•  Headline inflation falls to 2.4 per cent – best since early 2021

Australian home borrowers can now expect a rate cut soon with inflation now at the lowest level in almost four years.

Headline inflation fell to 2.4 per cent in the December quarter – marking the best consumer price index data since early 2021.

Underlying inflation, also known as the trimmed mean, eased to 3.2 per cent during the same period, putting it only marginally above the Reserve Bank’s 2 to 3 per cent target.

The Reserve Bank focuses on this underlying, annual number that strips out volatile items like petrol and fruit, instead of the CPI which includes one-off factors like the federal government’s $300 electricity rebates. 
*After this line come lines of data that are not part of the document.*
(** C3: in every world that keeps the invariant of package config,
    [Execute] returns.  When it is not a dry run it starts one child
    process, on the disk as [Execute] leaves it, and what it returns is
    read off what becomes of that child: its error is non-nil exactly
    when the child could not be started, and then the exit code is the
    sentinel -1; and when the child ran and terminated normally with
    exit status [N], zero or not, [Execute] returns [N] and a nil
    error.  In a dry run no child is started and the error is nil. *)
Theorem C3_exit_code_or_launch_failure command opts w :
  wf w →
  ∃ code err w',
    Execute command opts w = (Ok (code, err), w')
    ∧ if DryRun opts
      then procs w' = procs w ∧ code = 0%Z ∧ err = None
      else ∃ prog args o,
             procs w' = procs w ++ [(prog, args, o)]
             ∧ o = spawn w (configFile w') prog args
             ∧ (code, err) = resultOf o
             ∧ (is_Some err ↔ ∃ cause, o = NotStarted cause)
             ∧ (is_Some err → code = (-1)%Z)
             ∧ (∀ N, o = Exited N → code = N ∧ err = None).
Proof.
  intros Hwf.
  destruct (Execute_spec command opts w Hwf)
    as (shell & w1 & verbose & w' & _ & HE & Hprocs & _ & _ & HG & Hsp).
  destruct (DryRun opts).
  - by exists 0%Z, None, w'.
  - unfold outcomeOf in *.
    assert (commandLine w' shell command = commandLine w shell command) as Hcl
      by (unfold commandLine; by rewrite HG).
    rewrite Hcl, Hsp in *.
    destruct (commandLine w shell command) as [prog args]. simpl in *.
    set (o := spawn w (configFile w') prog args) in *.
    exists (resultOf o).1, (resultOf o).2, w'.
    split; [by rewrite HE; destruct (resultOf o) |].
    exists prog, args, o. split; [done |]. split; [done |].
    split; [by destruct (resultOf o) |].
    destruct o as [status| |cause]; simpl.
    + split; [split; [by intros [? [=]] | by intros [? [=]]] |].
      split; [by intros [? [=]] |]. by intros N [= <-].
    + split; [split; [by intros [? [=]] | by intros [? [=]]] |].
      split; [by intros [? [=]] |]. by intros N [=].
    + split; [split; [eauto | eauto] |]. split; [done |]. by intros N [=].
Qed.

(** Scenario E: a child that exits with status 2. *)
Lemma C3_exit_code_or_launch_failure_witness :
  ∃ code err w',
    Execute "exit 2" zeroOptions sample.ready = (Ok (code, err), w')
    ∧ ∃ prog args o,
        procs w' = procs sample.ready ++ [(prog, args, o)]
        ∧ o = spawn sample.ready (configFile w') prog args
        ∧ (code, err) = resultOf o
        ∧ (is_Some err ↔ ∃ cause, o = NotStarted cause)
        ∧ (is_Some err → code = (-1)%Z)
        ∧ (∀ N, o = Exited N → code = N ∧ err = None).
Proof.
  apply (C3_exit_code_or_launch_failure "exit 2" zeroOptions sample.ready).
  intros _. simpl. eauto.
Defined.

Example scenarioE :
  (Execute "exit 2" zeroOptions sample.ready).1 = Ok (2%Z, None).
Proof. reflexivity. Qed.

Example launch_failure :
  (Execute "ls" (mkOptions "/bin/nosuchshell" false false) sample.ready).1
  = Ok ((-1)%Z,
        Some (Errorf "failed to execute command: no such file or directory")).
Proof. reflexivity. Qed.

(** C8: in every world that keeps the invariant of package config, for
    every command string, [Execute] with [DryRun = true] prints the
    command line last, returns exit code 0 and a nil error, and creates
    no child process. *)
Theorem C8_dry_run command opts w :
  wf w →
  DryRun opts = true →
  ∃ w',
    Execute command opts w = (Ok (0%Z, None), w')
    ∧ procs w' = procs w
    ∧ last (stdout w') = Some (dryRunLine command)
    ∧ stdout w `prefix_of` stdout w'.
Proof.
  intros Hwf Hdry.
  destruct (Execute_spec command opts w Hwf)
    as (shell & w1 & verbose & w' & _ & HE & Hprocs & Hout & _).
  rewrite Hdry in *.
  exists w'. split; [done |]. split; [done |]. rewrite Hout. split.
  - rewrite app_assoc. apply last_snoc.
  - by apply prefix_app_r.
Qed.

(** Scenario F: [echo {{x}}] with [x] bound to [hi], in a dry run. *)
Lemma C8_dry_run_witness :
  wf sample.fresh
  ∧ ∃ w',
      Execute "echo hi" (mkOptions "/bin/sh" false true) sample.fresh
      = (Ok (0%Z, None), w')
      ∧ procs w' = procs sample.fresh
      ∧ last (stdout w') = Some (dryRunLine "echo hi")
      ∧ stdout sample.fresh `prefix_of` stdout w'.
Proof.
  assert (wf sample.fresh) as Hwf by (intros Hl; discriminate Hl).
  split; [exact Hwf |].
  apply (C8_dry_run "echo hi" (mkOptions "/bin/sh" false true) sample.fresh Hwf).
  reflexivity.
Defined.

Example scenarioF :
  let a := {| Alias.Name := "say"; Alias.Command := "echo {{x}}";
              Alias.Description := "Echo";
              Alias.Params := [sample.x_required] |} in
  let '(r, w') := RunWithOptions a ["hi"] (mkOptions "/bin/sh" false true)
                    sample.fresh in
  r = Ok (0%Z, None)
  ∧ stdout w' = [dryRunLine "echo hi"]
  ∧ procs w' = [].
Proof. vm_compute. done. Qed.




Example verbose_differs_in_output_only :
  let '(r1, w1) := Execute "exit 2" (withVerbose true zeroOptions) sample.fresh in
  let '(r2, w2) := Execute "exit 2" (withVerbose false zeroOptions) sample.fresh in
  r1 = Ok (2%Z, None) ∧ r2 = Ok (2%Z, None)
  ∧ stdout w1 = [verboseLine "exit 2"] ∧ stdout w2 = []
  ∧ procs w1 = [("/bin/sh", ["-c"; "exit 2"], Exited 2)]
  ∧ procs w2 = procs w1.
Proof. vm_compute. done. Qed.

End ExecuteClaims.

(* ===================================================================== *)
(** * The alias store *)
(* ===================================================================== *)

Section AliasStore.
Import os config spec.

Implicit Types (alias : Alias.t) (aliases : list Alias.t) (name : string).

(** The search loop finds an alias exactly when the name is taken. *)
Lemma findByName_Some aliases name (a : Alias.t) :
  findByName aliases name = Some a → a ∈ aliases ∧ Alias.Name a = name.
Proof.
  induction aliases as [|b rest IH]; simpl; [done |].
  destruct (String.eqb (Alias.Name b) name) eqn:Heq.
  - intros [= <-]. apply String.eqb_eq in Heq. split; [left | done].
  - intros [Hin Hname]%IH. split; [by right | done].
Qed.

Lemma findByName_None aliases name :
  findByName aliases name = None →
  ∀ b, b ∈ aliases → Alias.Name b ≠ name.
Proof.
  induction aliases as [|a rest IH]; simpl; intros Hnone b Hb.
  - by apply not_elem_of_nil in Hb.
  - destruct (String.eqb (Alias.Name a) name) eqn:Heq; [done |].
    apply String.eqb_neq in Heq.
    apply elem_of_cons in Hb as [-> | Hb]; [done | by apply IH].
Qed.

(** C10: for every loaded configuration state and every alias, if some
    stored alias already has the name then [AddAlias] returns an error
    and leaves the world, the stored list with it, unchanged; otherwise
    it returns with the alias appended at the end of the stored list,
    the aliases stored before kept in their order. *)
Theorem C10_AddAlias_unique_names alias (w : World) (cfg : Config.t) :
  loaded w = true →
  globalConfig w = Some cfg →
  (nameTaken cfg (Alias.Name alias) →
   ∃ e, AddAlias alias w = (Ok (Some e), w))
  ∧ (¬ nameTaken cfg (Alias.Name alias) →
     ∃ err w',
       AddAlias alias w = (Ok err, w')
       ∧ Config.Aliases <$> globalConfig w'
         = Some (Config.Aliases cfg ++ [alias])).
Proof.
  intros Hl Hcfg.
  assert (AddAlias alias w
          = match findByName (Config.Aliases cfg) (Alias.Name alias) with
            | Some _ =>
                (Ok (Some ("alias '" +:+ Alias.Name alias +:+ "' already exists")),
                 w)
            | None =>
                saveInternal
                  (set_config
                     (Some {| Config.Version := Config.Version cfg;
                              Config.Settings := Config.Settings cfg;
                              Config.Aliases := Config.Aliases cfg ++ [alias] |})
                     (loaded w) w)
            end) as ->.
  { unfold AddAlias, ensureLoaded. unfold bind, get, modify, ret. simpl.
    rewrite Hl. simpl. rewrite Hcfg.
    destruct (findByName (Config.Aliases cfg) (Alias.Name alias));
      by rewrite ?Hl. }
  split.
  - intros (b & Hb & Hname).
    destruct (findByName (Config.Aliases cfg) (Alias.Name alias)) as [a|] eqn:Hf.
    + eauto.
    + exfalso. by apply (findByName_None _ _ Hf b).
  - intros Hfree.
    destruct (findByName (Config.Aliases cfg) (Alias.Name alias)) as [a|] eqn:Hf.
    + exfalso. apply Hfree. exists a. by apply findByName_Some.
    + match goal with |- context [saveInternal ?w1] =>
        destruct (saveInternal_spec w1) as (err & w' & -> & Hg & _)
      end.
      exists err, w'. split; [done |]. by rewrite Hg.
Qed.

Lemma C10_AddAlias_unique_names_witness :
  (nameTaken sample.cfg (Alias.Name sample.gs) →
   ∃ e, AddAlias sample.gs sample.ready = (Ok (Some e), sample.ready))
  ∧ (¬ nameTaken sample.cfg (Alias.Name sample.gs) →
     ∃ err w',
       AddAlias sample.gs sample.ready = (Ok err, w')
       ∧ Config.Aliases <$> globalConfig w'
         = Some (Config.Aliases sample.cfg ++ [sample.gs])).
Proof.
  apply (C10_AddAlias_unique_names sample.gs sample.ready sample.cfg);
    reflexivity.
Defined.

Example AddAlias_taken :
  AddAlias sample.gp sample.ready
  = (Ok (Some "alias 'gp' already exists"), sample.ready).
Proof. reflexivity. Qed.

Example AddAlias_free :
  let '(err, w') := AddAlias sample.gs sample.ready in
  err = Ok None
  ∧ Config.Aliases <$> globalConfig w' = Some [sample.gc; sample.gp; sample.gs]
  ∧ configFile w' = Contents "version: 1".
Proof. vm_compute. done. Qed.

End AliasStore.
The better-than-expected figures from the Australian Bureau of Statistics, released on Wednesday, could see the RBA cut interest rates as early as February, ahead of the next election due by May.
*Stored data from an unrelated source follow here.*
(* ===== verification/Prelude.v ===== *)
(** * AccessD: a verified model of the access gateway's core

    AccessD (apps/api) gives users launch tokens for assets and then proxies
    their connections: a client speaks Redis, MySQL, PostgreSQL, TDS, MongoDB or
    SSH to a proxy, which looks up the session's credential, logs in to the upstream and relays,
    writing every command to the audit log.  On the operator's machine the
    connector (apps/connector) starts the client a launch is for.  This
    development models that core and the services it stands on, and proves what
    makes each of them correct.

    ** Parts of the program and where they are modelled

    - The Redis proxy, apps/api/internal/redisproxy/server.go.
      Resp.v: the RESP reader and writer ([readRESPCommand],
      [readRESPFrameRaw], [buildRESPCommand]).  Redis.v: one client connection
      from [handleSessionConn] to the command loop [runProxyLoop].
    - The MySQL proxy, apps/api/internal/mysqlproxy/server.go.
      MysqlWire.v: packets, length-encoded integers, handshakes, authentication
      responses, query classification.  Mysql.v: the relay of responses, the
      command loop [forwardCommands] with its statement cache, and
      [connectUpstream].  MysqlSpec.v: their specification.
    - The PostgreSQL proxy, apps/api/internal/pgproxy/server.go.
      PgWire.v: startup packets, messages, the fields read from them, SCRAM's
      computations.  Pg.v: client startup, upstream authentication, the query
      log.  PgSpec.v: their specification.
    - The MSSQL proxy, apps/api/internal/mssqlproxy/server.go.
      TdsWire.v: packets, PRELOGIN, the rewriting of LOGIN7, the texts of batches
      and RPC requests; TdsSpec.v is its specification.  Mssql.v: the PRELOGIN
      exchanges, the login and its response, the query log.  MssqlSpec.v: their
      specification.
    - The MongoDB proxy, apps/api/internal/mongoproxy/server.go.
      Mongo.v: OP_MSG frames, the SCRAM-SHA-256 login, the copy of both
      directions under a schedule of turns.  MongoSpec.v: their specification.
    - The SSH and SFTP proxy, apps/api/internal/sshproxy/server.go.
      Sftp.v: the packets read while they are relayed, and the table from
      handles to paths; SftpSpec.v: requests and their encoding.  KnownHosts.v:
      the modes of the host key callback, the known_hosts file and its repair;
      KnownHostsSpec.v: what the file comes to hold.  SshChannel.v: a session
      channel and the loops that copy it.  Ssh.v: authentication, the upstream,
      the two bridges as turns of their goroutines, and [handleConn].
      SshSpec.v: runs of the parts and induction over the turns of a bridge;
      SshClaims.v, SftpClaims.v, SshTranscript.v: what a connection may do, what
      is recorded of SFTP and of a shell; SshExamples.v: sessions that are run.
    - What the proxies share.  ProxyEvents.v: the calls that record what
      happens on a session, as entries of a proxy's trace.  ProxyRuns.v: unread
      bytes as the measure of the loops, and what a run may add to the trace.
      Relay.v: the two goroutines of pgproxy and mssqlproxy with their [select],
      over any [protocol] of messages; class [Forwards] is what a proxy owes the
      relay, and PgSpec.v and MssqlSpec.v have its instances.
      Lifecycle.v: listeners, [RegisterSession], the log queue and [Shutdown],
      as a step relation on the server's shared state.
    - The sessions service, apps/api/internal/sessions.
      Tokens.v: launch and bootstrap tokens (token.go, bootstrap_token.go).
      Store.v: the tables and statements of service.go.  Sessions.v: launches,
      marks, connector events, audit and the sweep (service.go,
      audit_enrichment.go).  SessionsSpec.v: their specification.
    - The identity services, apps/api/internal/auth and
      apps/api/internal/access.
      PgServer.v: a database server as the code sees it, with a schedule of
      failing statements, transactions and the frame of a statement.
      Identity.v: the tables of users, roles, groups, assets, grants,
      credentials and browser sessions.  Access.v: access/service.go.
      RateLimiter.v: auth/rate_limiter.go.  Ldap.v and LdapSpec.v: what
      auth/ldap_provider.go computes of texts.  Auth.v: the local, LDAP and
      fallback providers.  AuthService.v: auth/service.go.  AuthSpec.v: the
      frame of its requests and the invariant of its sessions.  AuthClaims.v,
      AuthLogin.v and AuthAttempts.v: what requests, logins and attempts rest on.
    - The inventory, apps/api/internal/assets: Assets.v.  The vault,
      apps/api/internal/credentials: Credentials.v (crypto.go, service.go);
      CredentialsSpec.v refines it to a map.
    - The administration, apps/api/internal/admin/service.go.  Admin.v: users,
      roles, groups, grants, effective access, the archive of an asset.
      AdminSpec.v: a transition system it refines and what it keeps;
      AdminClaims.v: what deleting an asset and deactivating a user achieve.
    - The launch handler, apps/api/internal/handlers/sessions.go.  Http.v: what
      a handler does with a request, as a monad with early answers.  Launch.v:
      [Launch], over the vault, the access check, the sessions and the proxies.
      LaunchSpec.v: what it does on every branch; LaunchSecret.v: it keeps the
      secrets of the vault from the client.
    - The connector, apps/connector.  Desktop.v: the requests of
      internal/launch/launch.go, their validation, the commands it writes and
      what it logs of them; DesktopRun.v: the processes it starts.  ShellText.v
      is how the shell, GLib, AppleScript and cmd.exe read a text, and
      DesktopSpec.v, DesktopClaims.v and DesktopLogs.v what they make of the
      launcher's.  ConnectorAuth.v: the verifiers of internal/auth and the
      verdict of cmd/connector/main.go; ConnectorBackend.v: the API's handlers
      that answer them; ConnectorTokens.v puts the two together.  Connector.v:
      the local server, who may call it, the launch handlers, the tracker;
      ConnectorClaims.v: what every interleaving keeps.
      ConnectorExamples.v: launches and servers that are run.
    - What is left of a session.  History.v: the recording of data and resizes,
      replays, events, lists, details, the audit trail and the summary of
      sessions/service.go, the transcripts, and the handlers of
      handlers/sessions.go that show and export all of it.  HistorySpec.v: what
      they show, to whom, and what they leave out.
    - Go itself, as far as the source uses it.  GoStrings.v (strings, strconv),
      GoBinary.v (byte orders, slices), GoCrypto.v (SHA-1, MD5, SHA-256, HMAC,
      written out), GoAes.v (AES-256-GCM), GoEncoding.v (UTF-8, base64, JSON), GoUtf16.v (runes,
      UTF-16), GoIO.v (readers, connections, write failures), GoNet.v
      (addresses, times), GoFormats.v (URLs, RFC 3339).  Prelude.v is this file: bytes, machine integers,
      errors, the state-and-outcome monad and its framing lemmas.  GoTexts.v:
      lemmas on split, trimmed and decimal texts.

    ** How they interact

    A browser logs in (AuthService.v) and a handler behind [RequireRoles] checks
    [CanUserPerform] (Access.v), creates a launch (Sessions.v) whose token
    (Tokens.v) the user's client presents to a proxy, resolves the asset's
    credential (Credentials.v) and registers the session with the proxy
    (Launch.v, Lifecycle.v).  The proxy resolves the token ([ResolveLaunchToken]), connects,
    relays (Redis.v, Mysql.v, Pg.v, Mssql.v) and marks the session (ProxyEvents.v names
    the calls, Sessions.v is what they do).  The browser hands the answer of a
    launch to the connector on the same machine, which checks the token in it
    (ConnectorAuth.v), by itself or with the API (ConnectorBackend.v), and opens
    a terminal or a database client on the proxy (Connector.v, DesktopRun.v).

    ** How code is modelled

    A Go call is a function into [M S A]: it threads a state and returns, fails,
    panics or runs out of fuel; what was written before an error stays written.
    A proxy's state is a [duplex]: the unread bytes of both sides, the trace of
    everything written and recorded, and a schedule of short and failing writes.
    A database is a record of tables with a schedule of failing statements,
    before or after their effect; a statement is one atomic step.  Goroutines
    interleave by explicit schedules (Relay.v) or steps (Lifecycle.v).  Integers
    that can overflow are wrapped at their width ([wrap], [swrap]); allocations
    that exceed the runtime's limit panic ([makeslice]).  An error is a
    sentinel, a text or a wrap of another; a text built with a format stops at
    its first verb, since nothing depends on the rest.

    Loops over a stream take fuel, bounded by the bytes left to read, of which
    each turn takes at least one; [resp_readers_total] and the measure lemmas of
    ProxyRuns.v show that the bound is never what stops a loop.  Loops over a
    list are structural.  The JSON reader and the trimming functions take the
    length of their input as fuel.

    Code outside the repository is a parameter: PostgreSQL (class [Postgres]:
    uuids, clock; [PostgresText]: inet, lower(), text order), the Unicode case
    tables ([Unicode], [UnicodeLaws]), x/crypto's ssh and knownhosts ([SshWire],
    [KnownHosts], [KnownHostsLaws]), the directory and its client library ([Directory]),
    bcrypt ([Bcrypt]), the process's clock and random bytes ([Host]), dials and
    TLS handshakes (answers of the environment in each proxy's section).  Where
    a theorem relies on documented behaviour of one of them, it is a class of
    laws ([PostgresLaws], [PostgresClock], [DirectoryLaws], [BcryptLaws],
    [HostLaws]), and an instance shows that the laws can hold.

    ** What the theorems show

    - Audit: every command a Redis client gets forwarded, every query a MySQL
      client gets executed, every simple query a PostgreSQL client and every
      batch an MSSQL client sends is logged before it is sent, in order, with the text the log promises; and
      the exceptions (a Redis inline command, a PostgreSQL portal under another
      name, a parameterised TDS request) are theorems of their own.
    - Relays: MySQL, PostgreSQL and MSSQL sessions refine an abstract session of
      messages under every interleaving and every failing write; nothing else is
      written.
    - Credentials: a required TLS that cannot be had stops a proxy before the
      credential is sent; SCRAM completes with an honest upstream and only with
      one that knows the key; the key derivation is PBKDF2.  A rewritten LOGIN7
      carries the managed credential, and a record exists that turns it into the
      client's host name.
    - Tokens and launches: what verifies was signed; a launch's token resolves to
      its own session and nothing else; rows stay well formed over any history.
    - Launching: a launch makes a session, and registers it, only for a user
      whom a grant allows the action on a live asset; its answer does not depend
      on the vault's secrets; an archived asset is never launched again; and
      how the required TLS of an MSSQL asset is lost on the way.
    - Vault: the credential table refines a map from asset and type to name and
      secret, over every history and every failure; only sealed text opens.
    - Administration: every call refines a guarded transition; the tables stay
      well formed; effective access is the check a launch makes; a deactivated
      user is signed out.
    - SSH: a connection asks the upstream only for what its launch is for; in the
      strict mode a credential goes only to a key known at the start; the
      transcript of a shell and the file operations of SFTP are exact under every
      interleaving and failing write; and how a download goes unrecorded, how
      known_hosts only grows, and how a shell's exit waits for the client.
    - Connector: a shell launch on macOS or Linux runs the bridge with exactly
      the fields of the request and a redis session its eight commands, through
      every layer of quoting; except that xfce4-terminal and cmd.exe run what an
      asset is named.  Under every interleaving a session is launched once, only
      with a signed token of its own; a token the API issued opens it however
      it is checked; an [Origin] decides nothing but preflights; what follows a
      bar in a password is logged.
    - Life cycle: the invariant of listeners and queue over every reachable
      state; every connection gets one terminal mark.
    - Identity: no login without a checked password, no handler without a live
      session and a role, at most one usable session per user over any history,
      a logout is final, ten failures block, the limiter refines its sliding
      window, the listing of assets agrees with the permission check; and where
      a directory login reaches a local account.
    - History: a session is shown to its user, administrators and auditors only,
      and looking changes nothing; exports end and are complete; the replay
      shows the recorded chunks that are UTF-8 without NUL, and no others; the
      typed lines of a transcript do not depend on how the input was cut; what
      an escape sequence encloses is missing from it; CSV is read back exactly.
    - Codecs: round trips of RESP commands, TDS messages, tokens and the LDAP group mapping;
      totality and bounds of the readers.

    ** What is not modelled, and why

    - TLS records and certificates (a TLS connection is its plaintext bytes and
      the outcome of its handshake), SQL beyond the statements the source runs,
      PostgreSQL's locking (overlap is considered for two logins only), the
      self-signed certificate the PostgreSQL proxy makes.  The functions of the
      MSSQL proxy that nothing but its tests calls ([parseLogin7Fields],
      [buildProxyTLSConfig]).
    - A full log queue is in Lifecycle.v; the proxies' own runs take the entry
      as accepted.  Goroutine preemption inside a critical section, and data
      races the source does not have.
    - The text of log lines.
    - In the MongoDB proxy, the half-closed state of a copy, and BSON (the
      driver's, a parameter).
    - Of the SSH proxy, accepting and tracking connections, the proxy's own host
      key file, and the timer of the maximal age (an error at the end of the
      streams).
    - Of the connector, FileZilla and WinSCP with the site manager's XML, the
      bridge itself (an SSH client in a terminal), the discovery of programs (the
      machine's answer), its configuration, certificate and diagnostics, and
      that a backend exchange can take long (a launch that waits for it has not
      begun).  A mux's own answers (404, 405, redirects) are all [Page].
    - Of the answers about sessions, their JSON texts and the quoting of a
      header; events that are written while an export pages through them.
    - The settings of the directory (admin/ldap.go), the HTTP handlers besides
      those of handlers/sessions.go (each decodes a request and calls a service
      that is modelled), the server, configuration and migrations: glue around
      net/http, the environment and SQL files.  The user interface and deployment
      scripts: other languages. *)
From Stdlib Require Export ZArith Lia.
From Stdlib Require Export Strings.Byte.
From stdpp Require Export base gmap list strings fin_maps.
#[global] Open Scope Z_scope.
#[global] Open Scope list_scope.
Cheaper petrol at the end of last year saw transport costs fall by 1.5 per cent in 2024. 

But school fees are now the biggest drain on family budgets with education costs climbing by 6.5 per cent.
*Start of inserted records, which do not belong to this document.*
(** * Decimal round trip *)

Lemma digit_byte n : 0 <= n < 10 → is_digit (z2b (48 + n)) = true ∧ b2z (z2b (48 + n)) - 48 = n.
Proof.
  intros H. unfold is_digit. rewrite b2z_z2b, Z.mod_small by lia. split; [|lia].
  apply andb_true_iff. split; apply Z.leb_le; lia.
Qed.

Lemma parse_itoa_digits fuel n acc a :
  0 <= n < 10 ^ Z.of_nat fuel → (0 < fuel)%nat →
  ∃ k, 0 <= k ∧ parse_digits a (itoa_digits fuel n acc) = parse_digits (a * 10 ^ k + n) acc.
Proof.
  revert n acc. induction fuel as [|f IH]; intros n acc Hn Hf; [lia|]. cbn [itoa_digits].
  pose proof (Z.mod_pos_bound n 10 ltac:(lia)) as Hm.
  destruct (digit_byte (n mod 10) Hm) as [Hd Hv].
  destruct (n <? 10) eqn:E; gobool.
  - exists 1. split; [lia|]. cbn. rewrite Hd, Hv, Z.mod_small by lia. f_equal. lia.
  - destruct f as [|f']; [cbn in Hn; lia|].
    assert (Hq : 0 <= n / 10 < 10 ^ Z.of_nat (S f')).
    { split; [apply Z.div_pos; lia|]. apply Z.div_lt_upper_bound; [lia|].
      rewrite Nat2Z.inj_succ, Z.pow_succ_r in Hn by lia. lia. }
    destruct (IH (n / 10) (z2b (48 + n mod 10) :: acc) Hq ltac:(lia)) as (k & Hk & ->).
    exists (k + 1). split; [lia|]. cbn [parse_digits]. rewrite Hd, Hv. f_equal.
    rewrite Z.pow_add_r by lia. pose proof (Z.div_mod n 10 ltac:(lia)). lia.
Qed.

Lemma itoa_digits_first fuel n acc :
  (0 < fuel)%nat → 0 <= n → ∃ b t, itoa_digits fuel n acc = b :: t ∧ is_digit b = true.
Proof.
  revert n acc. induction fuel as [|f IH]; intros n acc Hf Hn; [lia|]. cbn [itoa_digits].
  destruct (n <? 10) eqn:E; gobool.
  - eexists _, _. split; [done|]. apply digit_byte. rewrite Z.mod_small; lia.
  - destruct f as [|f']; [|apply IH; [lia|apply Z.div_pos; lia]].
    eexists _, _. split; [done|]. apply digit_byte, Z.mod_pos_bound. lia.
Qed.

Lemma parse_itoa n : 0 <= n < 10 ^ 20 → parse_digits 0 (itoa_digits 20 n []) = Some n.
Proof.
  intros Hn. destruct (parse_itoa_digits 20 n [] 0) as (k & _ & ->); [done|lia|]. done.
Qed.

Lemma Atoi_Itoa z : min_int64 <= z <= max_int64 → Atoi (Itoa z) = Some z.
Proof.
  intros Hz. unfold Itoa, Atoi. destruct (z <? 0) eqn:E; gobool; unfold min_int64, max_int64 in *.
  - rewrite bool_decide_true by done.
    destruct (itoa_digits_first 20 (- z) []) as (b & t & Hb & _); [lia|lia|].
    pose proof (parse_itoa (- z) ltac:(lia)) as Hp. rewrite Hb in *. rewrite Hp. cbn.
    replace (-1 * - z) with z by lia.
    rewrite !(proj2 (Z.leb_le _ _)) by lia. done.
  - destruct (itoa_digits_first 20 z []) as (b & t & Hb & Hd); [lia|lia|].
    pose proof (parse_itoa z ltac:(lia)) as Hp. rewrite Hb in *.
    rewrite !bool_decide_false by (intros ->; discriminate Hd). rewrite Hp. cbn.
    rewrite !(proj2 (Z.leb_le _ _)) by lia. f_equal. lia.
Qed.

Lemma itoa_digits_all fuel n acc :
  0 <= n → forallb is_digit acc = true → forallb is_digit (itoa_digits fuel n acc) = true.
Proof.
  revert n acc. induction fuel as [|f IH]; intros n acc Hn Ha; [done|]. cbn [itoa_digits].
  assert (Hd : is_digit (z2b (48 + n mod 10)) = true)
    by (apply digit_byte, Z.mod_pos_bound; lia).
  destruct (n <? 10); [cbn; by rewrite Hd|]. apply IH; [apply Z.div_pos; lia|cbn; by rewrite Hd].
Qed.

(** A number's decimal text has none of the framing bytes of a protocol. *)
Lemma Itoa_notin z b : 0 <= z → is_digit b = false → b ∉ Itoa z.
Proof.
  intros Hz Hb. unfold Itoa. rewrite (proj2 (Z.ltb_ge _ _)) by lia. intros Hin.
  pose proof (itoa_digits_all 20 z [] Hz eq_refl) as H. rewrite forallb_forall in H.
  apply list_elem_of_In, H in Hin. congruence.
Qed.

(** The order of Go strings, and [sort.Strings]. *)
Fixpoint bytes_le (a b : bytes) : bool :=
  match a, b with
  | [], _ => true
  | _ :: _, [] => false
  | x :: a', y :: b' => (b2z x <? b2z y) || ((b2z x =? b2z y) && bytes_le a' b')
  end.
Definition sort_strings (l : list bytes) : list bytes := merge_sort (λ a b, Is_true (bytes_le a b)) l.
Lemma sort_strings_perm l : sort_strings l ≡ₚ l.
Proof. apply merge_sort_Permutation. Qed.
The official data was taken before the Australian dollar in January sunk to 61 cents for the first time since March 2020 during the start of Covid.

Australian home borrowers can now expect a rate cut soon with inflation falling (pictured are shoppers at Sydney’s Pitt Street Mall)

A weaker currency makes imports more expensive, which could delay a potential interest rate cut. 

But the latest data was better than economists had been forecasting.

This means the Reserve Bank could potentially cut the cash rate from an existing 4.35 per cent level when it meets again on February 17 and 18.